A report by Katherine Abbott for The Berkshire Eagle.
In the days after the election, Safiya Sinclair sat in a quiet study and wrote new poems. She was walking around scared and depressed, she said. The feeling is strong, and it is also familiar.
“Some of America is waking up to what is a commonplace reality for many people,” she said, “feeling like you’re in exile in a place that is supposed to be your home. What makes it terrifying is that now it is mandated into law at the highest level of government.”
In the year, as her first book of poetry has won awards for her tough and supple invocation of life in the Caribbean islands, she has come as poet in residence to the Amy Clampitt House in Lenox.
She has been writing a memoir here about growing up in Jamaica in a conservative Rastafarian household.
And this week, she has turned to poetry to channel fear and pain into writing.
“It’s a good way to make sense of things that happen in the world,” she said.
She has held on to it since her high school years.
“I had always had a longing, curious mind,” she said.
When she graduated high school at 15, she had no means of going to college. She submitted a poem to a national newspaper, and a Trinidadian she names as the Old Poet reached out to her and mentored her.
She would beg visiting family to bring her books, she said.
She memorized Keats and Wallace Stevens and Sylvia Plath. But the few books she could get were Western, European and almost all written by men.
“It was fantastic poetry, but I still had to make my own education,” she said.
And she found the same in the U.S., when she came to Bennington College on a scholarship.
She found herself one of a small number of black students, and the same at the University of Virginia, where she earned her MFA.
At Bennington, she said, she was only taught about one black writer in her years there.
At UVA, she met a poet she loves, Rita Dove, who has become a mentor to her, and she has found writers on her own – Audre Lourd, Lucille Clifton, James Baldwin – who have given her strength and a sense of community, of not being alone.
But she has found very few Caribbean writers, she said, and even fewer of her own generation.
“A lot of extraordinary circumstances have to happen, by chance or not, for a Caribbean writer to come to literature as a thing you decide to do against the odds, and then to thrive at it,” she said, “A lot of circumstances outside our control.”
So she speaks from a perspective she has rarely seen in print, as she is now.
Sinclair is a doctoral fellow at the University of Southern California, and her first book, “Cannibal,” published in 2016, has won the Whiting Award and the Prairie Schooner Book Prize in poetry.
She has chosen the title carefully – reclaiming it.
She explains in the book: “The word ‘cannibal,’ the English variant of the Spanish word canibal, comes from the word caribal, a reference to the native Carib people in the West Indies.”
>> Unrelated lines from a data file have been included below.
(** a sheet for Scope3Analytics: three rows of titles, the header on row 3,
    a data row, a blank row and another data row *)
Definition scope3Sheet : list SheetRow :=
  [ Some [VStr (js "Scope 3 report")];
    Some [];
    Some [VStr (js "Sr.No."); VStr (js "Plant")];
    Some (headerOf Scope3Analytics.fieldMapping);
    Some [VNum 1; VStr (js "B1"); VStr (js "2024"); VStr (js "BC"); VStr (js "P1");
          VStr (js "Ops"); VStr (js "Travel"); VStr (js "km"); VStr (js "Air");
          VStr (ch_rupee :: js "1,234.50"); VNum 2; VStr (js " 12 "); VStr (js "Open");
          VNull];
    Some [VNull; VStr []; VUndefined];
    Some [VNum 2; VStr (js "B2"); VStr (js "2024"); VStr (js "BC"); VStr (js "P1");
          VStr []; VStr (js "Freight"); VStr (js "t"); VStr (js "Road");
          VNum 10; VStr (js "n/a"); VNum 7; VStr (js "Open"); VNull] ].

(** a sheet for DiversityDataAnalytics whose header row lacks the
    alternate spelling "Sr No" and nothing else *)
Definition diversitySheetWithoutSrNo : list SheetRow :=
  [ Some (headerOf (("Sr.No.", "srNo") :: List.tl (List.tl DiversityDataAnalytics.fieldMapping)));
    Some [VNum 1; VStr (js "OBJ"); VStr (js "2024"); VStr (js "January")] ].

(* ================================================================== *)
(** * Further parts of the modules *)
(* ================================================================== *)

Open Scope string_scope.
Open Scope list_scope.

(** the grouping key [d[field] || dflt] *)
Definition keyOr (field : string) (dflt : JsVal) (d : Item) : JsVal :=
  orElse (prop d field) dflt.

(** ** Records built from sheet rows *)

(** what both scan-for-match loaders do with one header cell, for a
    mapping, a set of numeric keys and a coercion *)
Definition mapCellWith (mapping : list (string * string)) (numericFields : list string)
  (parse : JsVal -> Num) (numberToString : Q -> jstring)
  (row : list JsVal) (mapped : Mapped) (h : JsVal) (idx : nat) : Mapped :=
  match h with
  | VStr label =>
      match List.find (fun e => jstring_eqb (js (fst e)) label) mapping with
      | Some (_, key) =>
          let val := at_index row idx in
          if existsb (String.eqb key) numericFields
          then assign mapped key (FNum (parse val))
          else assign mapped key
                 (FStr (if truthy val then trim (toString numberToString val) else []))
      | None => mapped
      end
  | _ => mapped
  end.

Fixpoint mapCellsWith (mapping : list (string * string)) (numericFields : list string)
  (parse : JsVal -> Num) (numberToString : Q -> jstring)
  (row : list JsVal) (mapped : Mapped) (headers : list JsVal) (idx : nat) : Mapped :=
  match headers with
  | [] => mapped
  | h :: hs =>
      mapCellsWith mapping numericFields parse numberToString row
        (mapCellWith mapping numericFields parse numberToString row mapped h idx)
        hs (S idx)
  end.

(** a number that is not [NaN] *)
Definition isNumberField (v : Field) : Prop := exists n, v = FNum n /\ n <> NaN.

(** a string without white space at either end *)
Definition isTextField (v : Field) : Prop := exists s, v = FStr s /\ trim s = s.

(** a record that holds every canonical key of the mapping: its numeric
    fields hold numbers, the others trimmed strings *)
Definition canonicalRecord (mapping : list (string * string))
  (numericFields : list string) (rec : Mapped) : Prop :=
  forall key, In key (List.map snd mapping) ->
    exists v, lookup rec key = Some v
              /\ if existsb (String.eqb key) numericFields
                 then isNumberField v else isTextField v.

(** a record under construction: its keys are distinct canonical keys
    and its fields are typed *)
Definition partialRecord (mapping : list (string * string))
  (numericFields : list string) (rec : Mapped) : Prop :=
  NoDup (List.map fst rec)
  /\ (forall key, In key (List.map fst rec) -> In key (List.map snd mapping))
  /\ forall key v, lookup rec key = Some v ->
       if existsb (String.eqb key) numericFields then isNumberField v else isTextField v.

(** a sheet for DiversityDataAnalytics: a title row, the header row with
    two more columns in front, a data row and a blank row *)
Definition diversitySheet : list SheetRow :=
  [ Some [VStr (js "Diversity")];
    Some (VStr (js "Remarks") :: VNull :: headerOf DiversityDataAnalytics.fieldMapping);
    Some [VStr (js "ok"); VNull; VNum 1; VNum 1; VStr (js "OBJ"); VStr (js "2024");
          VStr (js " January "); VStr (js "A"); VStr (js "North"); VStr [];
          VStr (js "HR"); VNull; VNull; VStr (ch_rupee :: js "1,200"); VStr (js "n/a");
          VNum 3; VBool true; VUndefined; VStr (js "Y")];
    Some [VNull; VStr []] ].

(** ** FugitiveAnalytics (part_002): the upload *)

Module FugitiveUpload.

Definition fieldMapping : list (string * string) :=
  [ ("Sr.No.", "srNo");
    ("Attribute Id", "attributeId");
    ("Sr No", "srNoAlt");
    ("Financial Year", "financialYear");
    ("Month", "month");
    ("Business Code", "businessCode");
    ("Plant", "plant");
    ("Department", "department");
    ("Objective Code", "objectiveCode");
    ("Attribute", "attribute");
    ("Parameter", "parameter");
    ("Sub Category", "subCategory");
    ("Type", "type");
    ("Quantity", "quantity");
    ("Conv Factor", "convFactor");
    ("Value", "value");
    ("RIntensity", "rIntensity");
    ("PPPIntensity", "pppIntensity");
    ("Conv Standards", "convStandards");
    ("Doc Status", "docStatus");
    ("Pending With", "pendingWith") ].

Definition numericFields : list string :=
  ["quantity"; "convFactor"; "value"; "rIntensity"; "pppIntensity"].

(** the class [[,₹$€£¥]] *)
Definition stripped (c : jchar) : bool :=
  (c =? ch_comma)%N || (c =? ch_rupee)%N || (c =? ch_dollar)%N
  || (c =? ch_euro)%N || (c =? ch_pound)%N || (c =? ch_yen)%N.

Definition parseNumeric (val : JsVal) : Num :=
  match val with
  | VNull | VUndefined => Fin 0
  | VStr [] => Fin 0
  | VNum q => Fin q
  | VStr s =>
      let cleanVal := trim (removeAll stripped s) in
      let parsed := parseFloat cleanVal in
      if isNaN parsed then Fin 0 else parsed
  | VBool _ => Fin 0
  end.

(** [row && row.some(cell => cell !== null && cell !== undefined && cell !== '')] *)
Definition keepRow (r : SheetRow) : bool :=
  match r with
  | Some cells => existsb nonEmptyCell cells
  | None => false
  end.

Definition cellsOf (r : SheetRow) : list JsVal :=
  match r with Some cells => cells | None => [] end.

Section FugitiveRows.
Variable numberToString : Q -> jstring.

(** one turn of [headers.forEach((header, idx) => ...)]; as in
    Scope3Analytics only the labels of [fieldMapping] itself are looked up *)
Definition mapCell (row : list JsVal) (mappedRow : Mapped) (header : JsVal)
  (idx : nat) : Mapped :=
  match header with
  | VStr ((_ :: _) as label) =>
      match List.find (fun e => jstring_eqb (js (fst e)) label) fieldMapping with
      | Some (_, key) =>
          let val := at_index row idx in
          assign mappedRow key
            (if existsb (String.eqb key) numericFields then FNum (parseNumeric val)
             else FStr (if truthy val then trim (toString numberToString val) else []))
      | None => mappedRow
      end
  | _ => mappedRow
  end.

Fixpoint mapCells (row : list JsVal) (mappedRow : Mapped) (headers : list JsVal)
  (idx : nat) : Mapped :=
  match headers with
  | [] => mappedRow
  | h :: hs => mapCells row (mapCell row mappedRow h idx) hs (S idx)
  end.

Definition mapRow (headers : list JsVal) (row : list JsVal) : Mapped :=
  mapCells row [] headers 0.

(** the body of [reader.onload] after the sheet has been read into
    [jsonData]: the header is row 4 whatever it holds, the data rows
    follow it.  [headers.forEach] is reached only when a data row is
    kept; it throws when row 4 is not an array. *)
Definition processRows (jsonData : list SheetRow) : Outcome Mapped :=
  if (List.length jsonData <? 6)%nat then Failed TooFewRows
  else
    let headers := nth 4 jsonData None in
    let dataRows := skipn 5 jsonData in
    match filter keepRow dataRows with
    | [] => Failed NoValidDataFound
    | kept =>
        match headers with
        | Some headers => Loaded (List.map (fun row => mapRow headers (cellsOf row)) kept)
        | None => Failed TypeError
        end
    end.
“I discovered this root myself,” she said. This kind of language “still shapes the way we say and think about things in ways we don’t understand. I am a Caribbean woman, but ‘Caribbean’ itself is rooted in this word.”
When Columbus fought to subdue the people of the islands, she said, the people who resisted he named Caribes, and the ones who were more welcoming he named Tainos.
So, she has turned the word on its head to find beauty and independence in it.
“In the tropics, nothing grows politely,” she said. “It’s part of our culture and our roots. If resisting white supremacy and post-Colonial evil makes me caribes, then yes, I claim that.”
She writes the life of the islands in visceral images – conch shells and coral, lizards and jackfruit, Jumbie birds and poinciana trees, the hard wear of physical labor, the wreck left by Colonial violence and the slave trade, and the rhythms of Jamaican patois.